From: Mike Marciniszyn mike.marciniszyn@cornelisnetworks.com
stable inclusion from stable-5.10.67 commit b824bae96f7391ac8419e622c28141b8739c7fe9 bugzilla: 182619 https://gitee.com/openeuler/kernel/issues/I4EWO7
Reference: https://git.kernel.org/pub/scm/linux/kernel/git/stable/linux.git/commit/?id=...
--------------------------------
[ Upstream commit 62004871e1fa7f9a60797595c03477af5b5ec36f ]

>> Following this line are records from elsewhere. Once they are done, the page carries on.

(** ** Errors and panics *)

(** The error values store.go creates or passes on. *)
Inductive error : Type :=
  | ErrVersionDoesNotExist
      (* iavl.ErrVersionDoesNotExist *)
  | ErrTxDecode
      (* sdkerrors.ErrTxDecode *)
  | ErrUnknownRequest
      (* sdkerrors.ErrUnknownRequest *)
  | Wrap (e : error) (description : string)
      (* sdkerrors.Wrap(e, description) *)
  | Wrapf (e : error) (format arg : string)
      (* sdkerrors.Wrapf(e, format, arg) *)
  | ErrExportFailed (version : Z) (cause : error)
      (* fmt.Errorf("iavl export failed for version %v: %w", version, err) *)
  | ErrExportNoTree (version : Z)
      (* fmt.Errorf("iavl export failed: unable to fetch tree for version %v", version) *)
  | ErrNoMutableTree
      (* errors.New("iavl import failed: unable to find mutable tree") *)
  | ErrMarshal (cause : error)
      (* fmt.Errorf("failed to marshal KV pairs: %w", err) *)
  | ErrTree (msg : string)
      (* an error produced inside the tree library *).

(** [iavl.ErrVersionDoesNotExist.Error()]. *)
Definition ErrVersionDoesNotExist_Error : string := "version does not exist".

(** The values store.go panics with. *)
Inductive panic_value : Type :=
  | InvalidKey
      (* raised by types.AssertValidKey *)
  | InvalidValue
      (* raised by types.AssertValidValue *)
  | PanicString (msg : string)
      (* panic("...") *)
  | PanicError (e : error)
      (* panic(err) *)
  | PanicSprintf (format : string) (e : error)
      (* panic(fmt.Sprintf(format, err.Error())) *)
  | PanicTree (method : string)
      (* a panic raised inside a Tree implementation by [method] *).

(** ** The state monad with panics *)

Inductive outcome (A : Type) : Type :=
  | Ret (a : A)
  | Panicked (p : panic_value).
Arguments Ret {A} a.
Arguments Panicked {A} p.

(** A computation over a mutable object of type [S]: it ends with a result
    or a panic, and with the object as the computation left it. *)
Definition M (S A : Type) : Type := S → outcome A * S.

Definition ret {S A} (a : A) : M S A := fun s => (Ret a, s).

Definition panic {S A} (p : panic_value) : M S A := fun s => (Panicked p, s).

Definition bind {S A B} (c : M S A) (k : A → M S B) : M S B :=
  fun s =>
    match c s with
    | (Ret a, s') => k a s'
    | (Panicked p, s') => (Panicked p, s')
    end.

Definition gets {S A} (f : S → A) : M S A := fun s => (Ret (f s), s).

Notation "'let*' x := c 'in' k" := (bind c (fun x => k))
  (at level 10, x name, c at level 100, k at level 200,
   format "'[v' 'let*'  x  :=  c  'in' '/' k ']'").
Notation "'do*' c 'in' k" := (bind c (fun _ => k))
  (at level 10, c at level 100, k at level 200,
   format "'[v' 'do*'  c  'in' '/' k ']'").

(** A computation that leaves the object it runs on as it found it. *)
Definition read_only {S A} (c : M S A) : Prop := ∀ s, (c s).2 = s.

(** ** Wire types *)

(** kv.Pair *)
Record Pair : Type := { pair_Key : bytes; pair_Value : bytes }.

(** tmcrypto.ProofOp *)
Record ProofOp : Type := { op_Type : string; op_Key : bytes; op_Data : bytes }.

(** tmcrypto.ProofOps *)
Record ProofOps : Type := { Ops : list ProofOp }.

(** abci.RequestQuery *)
Record RequestQuery : Type := {
  req_Data : bytes;
  req_Path : string;
  req_Height : Z;
  req_Prove : bool;
}.

(** abci.ResponseQuery; [res_ProofOps] is a pointer, [None] is nil.  A
    response is a hard failure when its [res_Code] is not 0. *)
Record ResponseQuery : Type := {
  res_Code : N;
  res_Log : string;
  res_Key : bytes;
  res_Value : bytes;
  res_ProofOps : option ProofOps;
  res_Height : Z;
  res_Codespace : string;
}.

(** The zero value of abci.ResponseQuery, which the named result [res] of
    [Query] starts from. *)
Definition zeroResponse : ResponseQuery :=
  {| res_Code := 0%N; res_Log := ""; res_Key := None; res_Value := None;
     res_ProofOps := None; res_Height := 0; res_Codespace := "" |}.

Definition with_Height (res : ResponseQuery) (h : Z) : ResponseQuery :=
  {| res_Code := res_Code res; res_Log := res_Log res; res_Key := res_Key res;
     res_Value := res_Value res; res_ProofOps := res_ProofOps res;
     res_Height := h; res_Codespace := res_Codespace res |}.

Definition with_Key (res : ResponseQuery) (k : bytes) : ResponseQuery :=
  {| res_Code := res_Code res; res_Log := res_Log res; res_Key := k;
     res_Value := res_Value res; res_ProofOps := res_ProofOps res;
     res_Height := res_Height res; res_Codespace := res_Codespace res |}.

Definition with_Log (res : ResponseQuery) (l : string) : ResponseQuery :=
  {| res_Code := res_Code res; res_Log := l; res_Key := res_Key res;
     res_Value := res_Value res; res_ProofOps := res_ProofOps res;
     res_Height := res_Height res; res_Codespace := res_Codespace res |}.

It is possible for the primary IPoIB network device associated with any RDMA device to fail to join certain multicast groups preventing IPv6 neighbor discovery and possibly other network ULPs from working correctly. The IPv4 broadcast group is not affected as the IPoIB network device handles joining that multicast group directly.

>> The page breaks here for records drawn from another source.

(** * Motia VS Code extension: the server lifecycle coordinator

    A shallow embedding of [src/utilities/serverManager.ts] (the static class
    [ServerManager]), of its earlier revision that probes with [net.Socket],
    of [src/utilities/projectDetector.ts] ([isMotiaProject]), and of the
    parts of [src/workbenchPanel.ts] and [src/extension.ts] that call them.

    The extension runs on one JavaScript thread.  Every [await] and every
    [setTimeout] of the source is a suspension point: the rest of the function
    is kept as a pending task and resumed by a later turn of the event loop.
    The embedding makes this explicit: [ServerManager.step] runs one turn, and
    an interleaving is a list of turns.

    What lies outside the class is an input of the model: the settings, the
    clock, what the peer on the port does with a request, whether a command
    exists, what the file system holds.  The editor's terminals and messages
    are recorded in a log. *)

From stdpp Require Import gmap strings list pretty.
From Stdlib Require Import ZArith Lia.

Local Open Scope Z_scope.

(** ** Promises *)

Inductive promise (A E : Type) : Type :=
| Pending
| Fulfilled (v : A)
| RejectedWith (e : E).
Arguments Pending {A E}.
Arguments Fulfilled {A E} v.
Arguments RejectedWith {A E} e.

(** [resolve(v)]: settles a pending promise, and does nothing to a settled one. *)
Definition resolve {A E} (v : A) (p : promise A E) : promise A E :=
  match p with
  | Pending => Fulfilled v
  | _ => p
  end.

(** ** Errors *)

(** What the promises of [ServerManager] are rejected with.  The first three
    are the [Error]s the class makes itself; [SocketBadPort] is the
    [RangeError] ([ERR_SOCKET_BAD_PORT]) that Node throws when it is asked to
    connect to a port that is not one. *)
Inductive error : Type :=
| InvalidNodejsPath
| NoLauncher
| StartupTimeout
| SocketBadPort (port : Z).

(** ** The reachability probe, [ServerManager.checkIfServerRunning] *)

Module Probe.

(** The [timeout] option of the request, in milliseconds. *)
Definition timeout : Z := 1000.

(** What the peer at [127.0.0.1:port] does with one [GET /]. Delays are
    counted in milliseconds from [req.end()]. *)
Inductive remote : Type :=
| Refuses (after : N)                    (* the connection fails *)
| Responds (after : N) (statusCode : Z)  (* a response head arrives *)
| Silent.                                (* nothing ever comes back *)

(** The callbacks the source registers on the request. *)
Inductive req_event : Type :=
| OnResponse (statusCode : Z)
| OnError
| OnTimeout.

(** The events the request emits, in order.  A peer that has done nothing
    when the idle timer expires gives ['timeout']; the handler then calls
    [req.destroy()], which makes the request emit ['error'] as well. *)
Definition emitted (r : remote) : list req_event :=
  match r with
  | Refuses after =>
      if Z.of_N after <? timeout then [OnError] else [OnTimeout; OnError]
  | Responds after statusCode =>
      if Z.of_N after <? timeout then [OnResponse statusCode]
      else [OnTimeout; OnError]
  | Silent => [OnTimeout; OnError]
  end.

(** Milliseconds until the first event. *)
Definition duration (r : remote) : Z :=
  match r with
  | Refuses after | Responds after _ => Z.min (Z.of_N after) timeout
  | Silent => timeout
  end.

(** One callback of the promise executor. *)
Definition handle {E} (p : promise bool E) (ev : req_event) : promise bool E :=
  match ev with
  | OnResponse statusCode =>
      if statusCode =? 200 then resolve true p else resolve false p
  | OnError => resolve false p
  | OnTimeout => resolve false p
  end.

(** The ports Node connects to.  For any other number [http.request]
    throws before a request exists.  (With 0 it connects to its default
    port, and the peer is whatever listens there.) *)
Definition valid_port (port : Z) : bool := (0 <=? port) && (port <=? 65535).

(** The promise once the request has been made: the callbacks in the order
    of the events. *)
Definition request {E} (r : remote) : promise bool E :=
  fold_left handle (emitted r) Pending.

(** [checkIfServerRunning(port)] against a peer behaving as [r].  The
    executor calls [http.request] in its first statement; an exception
    thrown inside an executor rejects the promise, and the executor has no
    handler of its own. *)
Definition checkIfServerRunning (port : Z) (r : remote) : promise bool error :=
  if valid_port port then request r else RejectedWith (SocketBadPort port).

(** The peer does not serve the port. *)
Definition unreachable (r : remote) : Prop :=
  match r with
  | Refuses _ | Silent => True
  | Responds after _ => timeout <= Z.of_N after
  end.

End Probe.

(** The earlier revision connects a raw socket instead. *)
Module LegacyProbe.

Definition timeout : Z := 1000.

Inductive peer : Type :=
| Refuses (after : N)
| Accepts (after : N)
| Silent.

Inductive socket_event : Type :=
| OnConnect
| OnError
| OnTimeout.

Definition emitted (r : peer) : list socket_event :=
  match r with
  | Refuses after =>
      if Z.of_N after <? timeout then [OnError] else [OnTimeout]
  | Accepts after =>
      if Z.of_N after <? timeout then [OnConnect] else [OnTimeout]
  | Silent => [OnTimeout]
  end.

Definition duration (r : peer) : Z :=
  match r with
  | Refuses after | Accepts after => Z.min (Z.of_N after) timeout
  | Silent => timeout
  end.

(** [onError] serves both ['error'] and ['timeout']. *)
Definition handle {E} (p : promise bool E) (ev : socket_event) : promise bool E :=
  match ev with
  | OnConnect => resolve true p
  | OnError | OnTimeout => resolve false p
  end.

(** [socket.connect] checks the port as [http.request] does. *)
Definition valid_port (port : Z) : bool := (0 <=? port) && (port <=? 65535).

Definition request {E} (r : peer) : promise bool E :=
  fold_left handle (emitted r) Pending.

(** The handlers are registered first; [socket.connect(port, ...)] throws
    inside the executor for a port that is not one. *)
Definition checkIfServerRunning (port : Z) (r : peer) : promise bool error :=
  if valid_port port then request r else RejectedWith (SocketBadPort port).

Definition unreachable (r : peer) : Prop :=
  match r with
  | Refuses _ | Silent => True
  | Accepts after => timeout <= Z.of_N after
  end.

End LegacyProbe.

(** ** Strings as the source tests them *)

Definition truthy (s : string) : bool :=
  match s with
  | EmptyString => false
  | String _ _ => true
  end.

(** A string of the model holds the UTF-8 bytes of the text, which is how
    [exec] receives the output of a process before it decodes it.
    [String.prototype.trim] removes the code points that ECMAScript calls
    white space or line terminators: U+0009 to U+000D, U+0020, U+00A0,
    U+1680, U+2000 to U+200A, U+2028, U+2029, U+202F, U+205F, U+3000 and
    U+FEFF.  In UTF-8 the first six are one byte each, U+00A0 is two bytes,
    and the others are three. *)
Definition is_space (a : Ascii.ascii) : bool :=
  let n := Ascii.nat_of_ascii a in
  ((9 <=? n)%nat && (n <=? 13)%nat) || (n =? 32)%nat.

(** U+00A0 is [C2 A0]. *)
Definition is_space2 (a b : Ascii.ascii) : bool :=
  let a := Ascii.nat_of_ascii a in
  let b := Ascii.nat_of_ascii b in
  ((a =? 194) && (b =? 160))%nat.

(** U+1680 is [E1 9A 80]; U+2000 to U+200A are [E2 80 80] to [E2 80 8A];
    U+2028, U+2029 and U+202F are [E2 80 A8], [E2 80 A9] and [E2 80 AF];
    U+205F is [E2 81 9F]; U+3000 is [E3 80 80]; U+FEFF is [EF BB BF]. *)
Definition is_space3 (a b c : Ascii.ascii) : bool :=
  let a := Ascii.nat_of_ascii a in
  let b := Ascii.nat_of_ascii b in
  let c := Ascii.nat_of_ascii c in
  ((a =? 225) && (b =? 154) && (c =? 128)
   || (a =? 226) && (b =? 128)
      && ((128 <=? c) && (c <=? 138) || (c =? 168) || (c =? 169) || (c =? 175))
   || (a =? 226) && (b =? 129) && (c =? 159)
   || (a =? 227) && (b =? 128) && (c =? 128)
   || (a =? 239) && (b =? 187) && (c =? 191))%nat.

(** Removes the white space at the head of [l].  With [backwards] the bytes
    of [l] are those of the text from its end, so that a character of
    several bytes comes last byte first.  Every multi-byte pattern starts
    with a byte that begins a character, so what is removed is a whole
    number of characters also when the text is not well-formed UTF-8. *)
Fixpoint strip (backwards : bool) (l : list Ascii.ascii) : list Ascii.ascii :=
  match l with
  | [] => []
  | x :: l1 =>
      if is_space x then strip backwards l1
      else match l1 with
           | [] => l
           | y :: l2 =>
               if (if backwards then is_space2 y x else is_space2 x y)
               then strip backwards l2
               else match l2 with
                    | [] => l
                    | z :: l3 =>
                        if (if backwards then is_space3 z y x
                            else is_space3 x y z)
                        then strip backwards l3
                        else l
                    end
           end
  end.

Definition trimStart (s : string) : string :=
  String.string_of_list_ascii (strip false (String.list_ascii_of_string s)).

Definition trimEnd (s : string) : string :=
  String.string_of_list_ascii
    (rev (strip true (rev (String.list_ascii_of_string s)))).

Definition trim (s : string) : string := trimEnd (trimStart s).

(** [s.startsWith(p)] *)
Definition startsWith (s p : string) : bool := String.prefix p s.

(** ** The coordinator, [ServerManager] *)

Module ServerManager.

Definition terminal : Type := nat.

(** The static fields of the class. *)
Record manager : Type := Manager {
  _terminal : option terminal;
  _isRunning : bool;
  _serverPort : Z;
  _serverStartTime : Z;
}.

Definition _maxStartupTime : Z := 30000.
Definition checkInterval : Z := 500.

Definition initial : manager :=
  {| _terminal := None; _isRunning := false;
     _serverPort := 3000; _serverStartTime := 0 |}.

(** [vscode.workspace.getConfiguration('motia')] *)
Record configuration : Type := Configuration {
  serverPort : Z;
  nodejsPath : string;
}.

Definition defaults : configuration :=
  {| serverPort := 3000; nodejsPath := "" |}.

Inductive package_manager : Type := Npx | Pnpm | Yarn.

Inductive launcher : Type :=
| CustomNpx (nodejsPath : string)
| Via (pm : package_manager).

(** [<launcher> motia dev --verbose --port <port>] *)
Record command : Type := Command {
  runner : launcher;
  port : Z;
}.

Inductive message : Type :=
| AlreadyRunning (port : Z)
| Started (port : Z)
| StartupFailed (seconds : Z)
| NoPackageManager
| Stopped
| NoServerRunning
| StillRunning (port : Z)
| UsingSystemNode
| NodeNotFound (nodejsPath : string)
| NodeValidated (version : string)
| NodeInvalid
| NodeFailed.

(** What the class does to the editor and to the network. *)
Inductive effect : Type :=
| CreateTerminal (t : terminal)
| SendText (t : terminal) (cmd : command)
| ShowTerminal (t : terminal)
| DisposeTerminal (t : terminal)
| ShowInformationMessage (m : message)
| ShowErrorMessage (m : message)
| ShowWarningMessage (m : message)
| HttpGet (port : Z)           (* [http.request] is called for this port *)
| OpenWorkbenchAfter (delay : Z).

This is because the primary IPoIB network device uses the pkey at ndex 0 in the associated RDMA device's pkey table. Anytime the pkey value of index 0 changes, the primary IPoIB network device automatically modifies it's broadcast address (i.e. /sys/class/net/[ib0]/broadcast), since the broadcast address includes the pkey value, and then bounces carrier. This includes initial pkey assignment, such as when the pkey at index 0 transitions from the opa default of invalid (0x0000) to some value such as the OPA default pkey for Virtual Fabric 0: 0x8001 or when the fabric manager is restarted with a configuration change causing the pkey at index 0 to change. Many network ULPs are not sensitive to the carrier bounce and are not expecting the broadcast address to change including the linux IPv6 stack. This problem does not affect IPoIB child network devices as their pkey value is constant for all time.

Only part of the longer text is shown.